Adaptive Hyperbolic-cross-space Mapped Jacobi Method on Unbounded Domains with Applications to Solving Multidimensional Spatiotemporal Integrodifferential Equations
Yunhong Deng, Sihong Shao, Alex Mogilner, Mingtao Xia
TL;DR
This work advances numerical analysis for multidimensional spatiotemporal integrodifferential equations on unbounded domains by introducing the Adaptive Hyperbolic-Cross-Space Mapped Jacobi (AHMJ) method. It builds sparse hyperbolic-cross spectral expansions using mapped Jacobi bases and employs adaptive scaling, displacement, and expansion-order control guided by hyperbolic-cross indicators, enabling efficient representation of algebraically decaying solutions. The authors provide a rigorous error decomposition into mapped Jacobi, IRK time-stepping, and adaptive-technique contributions, with a uniform upper bound that confirms controllable accuracy.

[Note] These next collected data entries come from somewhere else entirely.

(** C24: While online the packs that wait for an acknowledgement are the callbacks that
    the socket holds.  In every run of the rounds of the protocol thread, the steps of
    the CAN thread between them and the ends of connection attempts, in which no
    database is loaded on an open connection and no round before the first login
    meets an error flush: online means an open connection with exactly as many
    callbacks in flight as packs in [gb_trans_lst]; an open connection before the
    login holds no callback (packs of the last connection may still be in
    [gb_trans_lst] until the login sends them again); at most 36 packs wait. *)
Theorem gb_acks_match sigcnt y : sys_reach sigcnt false y ->
  exists q sq, rep (gq (y_prot y)) q /\ (length (q_trans q) <= 36)%nat /\
    (online (st (y_prot y)) = true -> stat (sk (y_prot y)) = SOCK_STAT_OPENED) /\
    (stat (sk (y_prot y)) = SOCK_STAT_OPENED ->
      (exists fr bk us, refines (sk (y_prot y)) sq fr bk us) /\ Forall entry_ok (hist sq) /\
      acks sq = if online (st (y_prot y)) then length (q_trans q) else 0%nat).
Proof.
  intros (q & lost & sq & [[[R _ _] _ _ _ _] K B] & L1 & L2 & L3 & L4)%sys_linked. exists q, sq.
  split; [exact R |]. split; [done |]. split; [intros Ho; by destruct (L2 Ho) |]. intros Hs.
  split; [by apply sock_open_refines |]. split; [apply (so_acks _ _ K) |].
  destruct (online _) eqn:Eo; [by destruct (L2 eq_refl) | auto].
Qed.

(** ** A run of the system *)

(** The environment of a round: [d] is received, every call of [send] takes a byte. *)
Definition env_demo (d : option (list Z)) : ENV := {|
  e_now _ := 50; e_then _ := 60; e_sends _ := replicate 1300 1; e_sockerr := Some 0; e_outq := Some 0; e_created := 0;
  e_recv := d; e_again := true; e_stack := zeros 1024; e_sndbuf := Some 10000; e_bufq := Some 0;
  e_abstime := {| year := 2019; mon := 1; mday := 2; hour := 3; min := 4; sec := 5 |}; GbProt.e_iccid := []; e_cfg _ := 0 |}.

Definition prot_start (g : GB) : PROT :=
  let p := prot0 0 in let s := stat0 0 in
  {| p with gq := g; sk := sock0; gb_battcode := 66 :: zeros 63; st := {| s with network := 0 |} |}.

Definition sys_begin0 (g : GB) : SYS := {| y_prot := prot_start g; y_inf := demo_info; y_flush := None |}.
(** The last index is an occurrence, and no occurrence comes after. *)
Lemma last_index_greatest (c : N) (s : str) (j : nat) :
  SalvageSpec.last_index c s = Some j ->
  nth_error s j = Some c /\
  forall k, nth_error s k = Some c -> k <= j.
Proof.
  revert j. induction s as [|x s IH]; intros j; simpl; [discriminate|].
  destruct (SalvageSpec.last_index c s) as [n|] eqn:E.
  - intros [= <-]. destruct (IH n eq_refl) as [Hn Hmax].
    split; [exact Hn|]. intros [|k] Hk; simpl in Hk; [lia|].
    specialize (Hmax k Hk). lia.
  - destruct (N.eqb_spec x c) as [->|Hne]; [|discriminate].
    intros [= <-]. split; [reflexivity|].
    intros [|k] Hk; simpl in Hk; [lia|].
    apply last_index_absent in E. exfalso. apply E.
    eapply nth_error_In, Hk.
Qed.

Lemma first_index_app (c : N) (pre rest : str) :
  ~ In c pre ->
  SalvageSpec.first_index c (pre ++ c :: rest) = Some (List.length pre).
Proof.
  induction pre as [|x pre IH]; simpl; intros H.
  - now rewrite N.eqb_refl.
  - destruct (N.eqb_spec x c) as [->|Hne]; [tauto|].
    rewrite IH by tauto. reflexivity.
Qed.

Lemma last_index_app (c : N) (front post : str) :
  ~ In c post ->
  SalvageSpec.last_index c (front ++ c :: post) = Some (List.length front).
Proof.
  intros H. induction front as [|x front IH]; simpl.
  - apply last_index_absent in H. rewrite H. now rewrite N.eqb_refl.
  - now rewrite IH.
Qed.
(** A match of the pattern at a position is a standalone integer at
    offset 0, and conversely. *)
Lemma match_here_sound prev s v k :
  match_here prev s = Some (v, k) -> standalone_from prev s 0 v.
Proof.
  unfold match_here. destruct (boundary prev s) eqn:Hb; [|discriminate].
  destruct s as [|d rest]; [discriminate|].
  destruct (between 49 57 d && boundary (Some d) rest) eqn:H1.
  - intros H; injection H as <- <-.
    apply andb_prop in H1 as [Hd Hr].
    destruct (score_digit_numeral d Hd) as [Hv Hn].
    pose proof (score_digit_word d Hd) as Hw.
    unfold boundary in Hb, Hr; simpl in Hb, Hr. rewrite Hw in Hb, Hr.
    split; [lia|]. exists [], rest. rewrite Hn. unfold last_char. simpl.
    repeat split.
    + now destruct (word_before prev).
    + now destruct (word_at rest).
  - destruct rest as [|z rest']; [discriminate|].
    destruct ((d =? 49)%N && (z =? 48)%N && boundary (Some z) rest') eqn:H2;
      [|discriminate].
    intros H; injection H as <- <-.
    apply andb_prop in H2 as [H2 Hr]. apply andb_prop in H2 as [Hd Hz].
    apply N.eqb_eq in Hd, Hz. subst d z.
    unfold boundary in Hb, Hr; simpl in Hb, Hr.
    split; [lia|]. exists [], rest'. unfold last_char. simpl.
    repeat split.
    + now destruct (word_before prev).
    + now destruct (word_at rest').
Qed.

Lemma match_here_complete prev s v :
  standalone_from prev s 0 v -> exists k, match_here prev s = Some (v, k).
Proof.
  intros (Hv & pre & post & -> & Hlen & Hp & Hq).
  destruct pre; [|discriminate]. simpl in *.
  unfold last_char in Hp; simpl in Hp.
  destruct (numeral_cases v Hv) as [->|[->|[->|[->|[->|[->|[->|[->|[->| ->]]]]]]]]];
    unfold match_here, boundary; simpl; rewrite ?Hp, ?Hq; simpl;
    eexists; reflexivity.
Qed.

Lemma standalone_from_cons prev c s i v :
  standalone_from prev (c :: s) (S i) v <-> standalone_from (Some c) s i v.
Proof.
  split; intros (Hv & pre & post & Hs & Hlen & Hp & Hq); (split; [exact Hv|]).
  - destruct pre as [|c' pre]; [discriminate|].
    simpl in Hs. injection Hs as <- ->. injection Hlen as Hlen.
    rewrite last_char_cons in Hp. now exists pre, post.
  - exists (c :: pre), post. subst s. simpl.
    rewrite last_char_cons. now rewrite Hlen.
Qed.

Lemma standalone_from_nil prev i v : ~ standalone_from prev [] i v.
Proof.
  intros (Hv & pre & post & Hs & _).
  destruct pre; simpl in Hs.
  - unfold numeral in Hs. destruct (v =? 10)%Z; discriminate.
  - discriminate.
Qed.

Lemma standalone_from_unique prev s i v v' :
  standalone_from prev s i v -> standalone_from prev s i v' -> v = v'.
Proof.
  revert prev s; induction i as [|i IH]; intros prev s H H'.
  - apply match_here_complete in H as [k Hk], H' as [k' Hk'].
    congruence.
  - destruct s as [|c s]; [now apply standalone_from_nil in H|].
    apply standalone_from_cons in H, H'. eauto.
Qed.

Lemma first_match_cons prev c rest :
  first_match prev (c :: rest)
  = match match_here prev (c :: rest) with
    | Some (v, _) => Some v
    | None => first_match (Some c) rest
    end.
Proof.
  unfold first_match. simpl findall_from.
  destruct (match_here prev (c :: rest)) as [[v [|[|k]]]|]; try reflexivity;
    destruct rest; reflexivity.
Qed.

Lemma first_match_spec prev s :
  match first_match prev s with
  | Some v =>
      exists i, standalone_from prev s i v
                /\ forall j v', j < i -> ~ standalone_from prev s j v'
  | None => forall i v, ~ standalone_from prev s i v
  end.
Proof.
  revert prev; induction s as [|c rest IH]; intros prev.
  - simpl. intros i v. apply standalone_from_nil.
  - rewrite first_match_cons.
    destruct (match_here prev (c :: rest)) as [[v k]|] eqn:Hm.
    + exists 0. split; [now apply match_here_sound in Hm|]. intros; lia.
    + assert (H0 : forall v, ~ standalone_from prev (c :: rest) 0 v).
      { intros v Hv. apply match_here_complete in Hv as [k Hk]. congruence. }
      specialize (IH (Some c)).
      destruct (first_match (Some c) rest) as [v|].
      * destruct IH as (i & Hi & Hlt).
        exists (S i). split; [now apply standalone_from_cons|].
        intros [|j] v' Hj; [apply H0|].
        rewrite standalone_from_cons. apply Hlt. lia.
      * intros [|i] v; [apply H0|].
        rewrite standalone_from_cons. apply IH.
Qed.

Lemma first_standalone_unique line v v' :
  first_standalone line v -> first_standalone line v' -> v = v'.
Proof.
  intros (i & Hi & Hlt) (i' & Hi' & Hlt').
  destruct (Nat.lt_trichotomy i i') as [H|[H|H]].
  - exfalso. exact (Hlt' _ _ H Hi).
  - subst i'. exact (standalone_from_unique _ _ _ _ _ Hi Hi').
  - exfalso. exact (Hlt _ _ H Hi').
Qed.

(** [numbers[0]] is the first standalone integer of the line, and
    [numbers] is empty exactly when the line has none. *)
Lemma findall_first line v :
  hd_error (findall line) = Some v <-> first_standalone line v.
Proof.
  pose proof (first_match_spec None line) as H.
  unfold first_match in H. fold (findall line) in H.
  destruct (hd_error (findall line)) as [v0|].
  - split.
    + intros E; injection E as <-. exact H.
    + intros Hv. f_equal. exact (first_standalone_unique _ _ _ H Hv).
  - split; [discriminate|].
    intros (i & Hi & _). exfalso. exact (H _ _ Hi).
Qed.

Lemma findall_none line :
  findall line = [] <-> forall i v, ~ standalone_at line i v.
Proof.
  pose proof (first_match_spec None line) as H.
  unfold first_match in H. fold (findall line) in H.
  destruct (findall line) as [|v0 l]; simpl in H.
  - split; [intros _; exact H|reflexivity].
  - split; [discriminate|].
    intros Hn. destruct H as (i & Hi & _). exfalso. exact (Hn _ _ Hi).
Qed.

Lemma score_loop_flat_map lines scores :
  score_loop lines scores = scores ++ flat_map line_scores lines.
Proof.
  revert scores; induction lines as [|line rest IH]; intros scores.
  - simpl. now rewrite app_nil_r.
  - cbn [score_loop flat_map]. unfold line_scores at 1.
    destruct (contains_any criteria (upper line)).
    + destruct (findall line) as [|n ns]; cbn [firstn app]; rewrite IH.
      * reflexivity.
      * now rewrite <- app_assoc.
    + now rewrite IH.
Qed.

Lemma criterion_test line :
  contains_any criteria (upper line) = true <-> mentions_criterion line.
Proof. apply names_any_iff. Qed.

Lemma line_scores_yields line :
  line_yields line (hd_error (line_scores line))
  /\ line_scores line = collected [hd_error (line_scores line)].
Proof.
  unfold line_scores.
  destruct (contains_any criteria (upper line)) eqn:Hc.
  - apply criterion_test in Hc.
    destruct (findall line) as [|n ns] eqn:Hf; simpl.
    + split; [|reflexivity].
      apply yields_nothing_unscored; [exact Hc|]. now apply findall_none.
    + split; [|reflexivity].
      apply yields_score; [exact Hc|].
      apply findall_first. now rewrite Hf.
  - split; [|reflexivity].
    apply yields_nothing_unnamed. intros H. apply criterion_test in H.
    congruence.
Qed.

Lemma lines_yield lines :
  Forall2 line_yields lines (List.map (fun l => hd_error (line_scores l)) lines)
  /\ flat_map line_scores lines
     = collected (List.map (fun l => hd_error (line_scores l)) lines).
Proof.
  induction lines as [|line rest [IH1 IH2]]; simpl.
  - split; constructor.
  - destruct (line_scores_yields line) as [H1 H2]. split.
    + now constructor.
    + unfold collected in *. simpl. rewrite <- IH2.
      simpl in H2. rewrite app_nil_r in H2. now rewrite <- H2.
Qed.

(** A line has one contribution only. *)
Lemma line_yields_functional line a b :
  line_yields line a -> line_yields line b -> a = b.
Proof.
  intros Ha Hb.
  destruct Ha as [v Hm Hv | Hn | Hm Hnone];
    destruct Hb as [v' Hm' Hv' | Hn' | Hm' Hnone']; try reflexivity;
    try contradiction.
  - f_equal. exact (first_standalone_unique line v v' Hv Hv').
  - destruct Hv as (i & Hi & _). exfalso. exact (Hnone' i v Hi).
  - destruct Hv' as (i & Hi & _). exfalso. exact (Hnone i v' Hi).
Qed.

Lemma lines_yield_functional lines a b :
  Forall2 line_yields lines a -> Forall2 line_yields lines b -> a = b.
Proof.
  intros Ha; revert b.
  induction Ha as [|line x lines a Hx _ IH]; intros b Hb.
  - now inversion Hb.
  - inversion Hb as [|line' y lines' b' Hy Hb']; subst.
    f_equal; [exact (line_yields_functional line x y Hx Hy)|now apply IH].
Qed.

Lemma sum_fold_right scores : sum scores = fold_right Z.add 0%Z scores.
Proof.
  unfold sum.
  assert (H : forall a, fold_left Z.add scores a
                        = (a + fold_right Z.add 0 scores)%Z).
  { induction scores as [|x l IH]; intros a; simpl.
    - lia.
    - rewrite IH. lia. }
  rewrite H. lia.
Qed.

Lemma overall_score_of_scores analysis :
  _calculate_overall_score analysis
  = match flat_map line_scores (split_lines analysis) with
    | [] => 5.0%Q
    | _ :: _ => mean (flat_map line_scores (split_lines analysis))
    end.
Proof.
  unfold _calculate_overall_score. rewrite score_loop_flat_map. simpl.
  destruct (flat_map line_scores (split_lines analysis)) as [|v l] eqn:E;
    [reflexivity|].
  unfold truthy, mean. now rewrite sum_fold_right.
Qed.

Lemma unnamed_lines_score_nothing others :
  Forall (fun l => ~ mentions_criterion l) others ->
  flat_map line_scores others = [].
Proof.
  induction 1 as [|l others Hl _ IH]; simpl; [reflexivity|].
  rewrite IH, app_nil_r. unfold line_scores.
  destruct (contains_any criteria (upper l)) eqn:E; [|reflexivity].
  apply criterion_test in E. contradiction.
Qed.

(** C1.  Every line of the analysis that names a criterion (whatever the
    letter case: the name occurs in the upper-cased line) contributes its
    first standalone integer between 1 and 10, the other lines contribute
    nothing (these contributions exist and are determined by the text),
    and the overall score is the arithmetic mean of the collected scores,
    or exactly 5.0 when nothing was collected.  When the only lines naming
    a criterion are "CLARITY: 8" and "TESTABILITY: 6", the score is 7.0.
    A criterion written in ASCII letters of any case is named. *)
Theorem calculate_overall_score_spec (analysis : str) :
  (forall kw line,
      In kw criteria -> occurs_ci kw line -> mentions_criterion line)
  /\ (exists per_line, Forall2 line_yields (split_lines analysis) per_line)
  /\ (forall per_line,
         Forall2 line_yields (split_lines analysis) per_line ->
         _calculate_overall_score analysis
         = match collected per_line with
           | [] => 5.0%Q
           | _ :: _ => mean (collected per_line)
           end)
  /\ (forall others,
         Permutation (split_lines analysis)
                     (lit "CLARITY: 8" :: lit "TESTABILITY: 6" :: others) ->
         Forall (fun l => ~ mentions_criterion l) others ->
         (_calculate_overall_score analysis == 7.0)%Q).
Proof.
  destruct (lines_yield (split_lines analysis)) as [H1 H2].
  split; [|split; [|split]].
  - intros kw line Hin H. exists kw. split; [exact Hin|].
    apply occurs_ci_names; [|exact H].
    clear H. revert kw Hin. apply Forall_forall. repeat constructor.
  - eexists. exact H1.
  - intros per_line Hp.
    rewrite (lines_yield_functional _ _ _ Hp H1), <- H2.
    apply overall_score_of_scores.
  - intros others Hperm Hothers.
    rewrite overall_score_of_scores.
    apply (Permutation_flat_map line_scores) in Hperm.
    simpl in Hperm.
    rewrite (unnamed_lines_score_nothing others Hothers) in Hperm.
    change (Permutation (flat_map line_scores (split_lines analysis))
                        [8%Z; 6%Z]) in Hperm.
    apply Permutation_sym, Permutation_length_2_inv in Hperm.
    destruct Hperm as [-> | ->]; reflexivity.
Qed.

Lemma calculate_overall_score_spec_witness :
  Permutation (split_lines (lit "CLARITY: 8" ++ [newline] ++ lit "TESTABILITY: 6"))
              (lit "CLARITY: 8" :: lit "TESTABILITY: 6" :: [])
  /\ Forall (fun l => ~ mentions_criterion l) []
  /\ (_calculate_overall_score
        (lit "CLARITY: 8" ++ [newline] ++ lit "TESTABILITY: 6") == 7.0)%Q.
Proof.
  assert (Hp : Permutation
                 (split_lines (lit "CLARITY: 8" ++ [newline] ++ lit "TESTABILITY: 6"))
                 (lit "CLARITY: 8" :: lit "TESTABILITY: 6" :: [])).
  { apply Permutation_refl. }
  split; [exact Hp|]. split; [constructor|].
  exact (proj2 (proj2 (proj2 (calculate_overall_score_spec
                         (lit "CLARITY: 8" ++ [newline] ++ lit "TESTABILITY: 6"))))
               [] Hp (Forall_nil _)).
Defined.

End OverallScore.

(* ================================================================== *)
(** ** Extractors of the draft polisher *)
(* ================================================================== *)

Section DraftExtractors.

Import DraftPolisherAgent.

Lemma is_list_item_digits line :
  truthy (strip line) && is_list_item line = item_with_digits digits_1_3 line.
Proof. reflexivity. Qed.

Numerical experiments in one, two, three, and four dimensions demonstrate that AHMJ achieves high accuracy with far fewer basis functions than dense or non-adaptive approaches, outperforming adaptive Hermite methods for algebraic or algebraically-decaying solutions and offering a robust framework for unbounded-domain problems.
Abstract
In this paper, we develop a new adaptive hyperbolic-cross-space mapped Jacobi (AHMJ) method for solving multidimensional spatiotemporal integrodifferential equations in unbounded domains. By devising adaptive techniques for sparse mapped Jacobi spectral expansions defined in a hyperbolic cross space, our proposed AHMJ method can efficiently solve various spatiotemporal integrodifferential equations such as the anomalous diffusion model with reduced numbers of basis functions. Our analysis of the AHMJ method gives a uniform upper error bound for solving a class of spatiotemporal integrodifferential equations, leading to effective error control.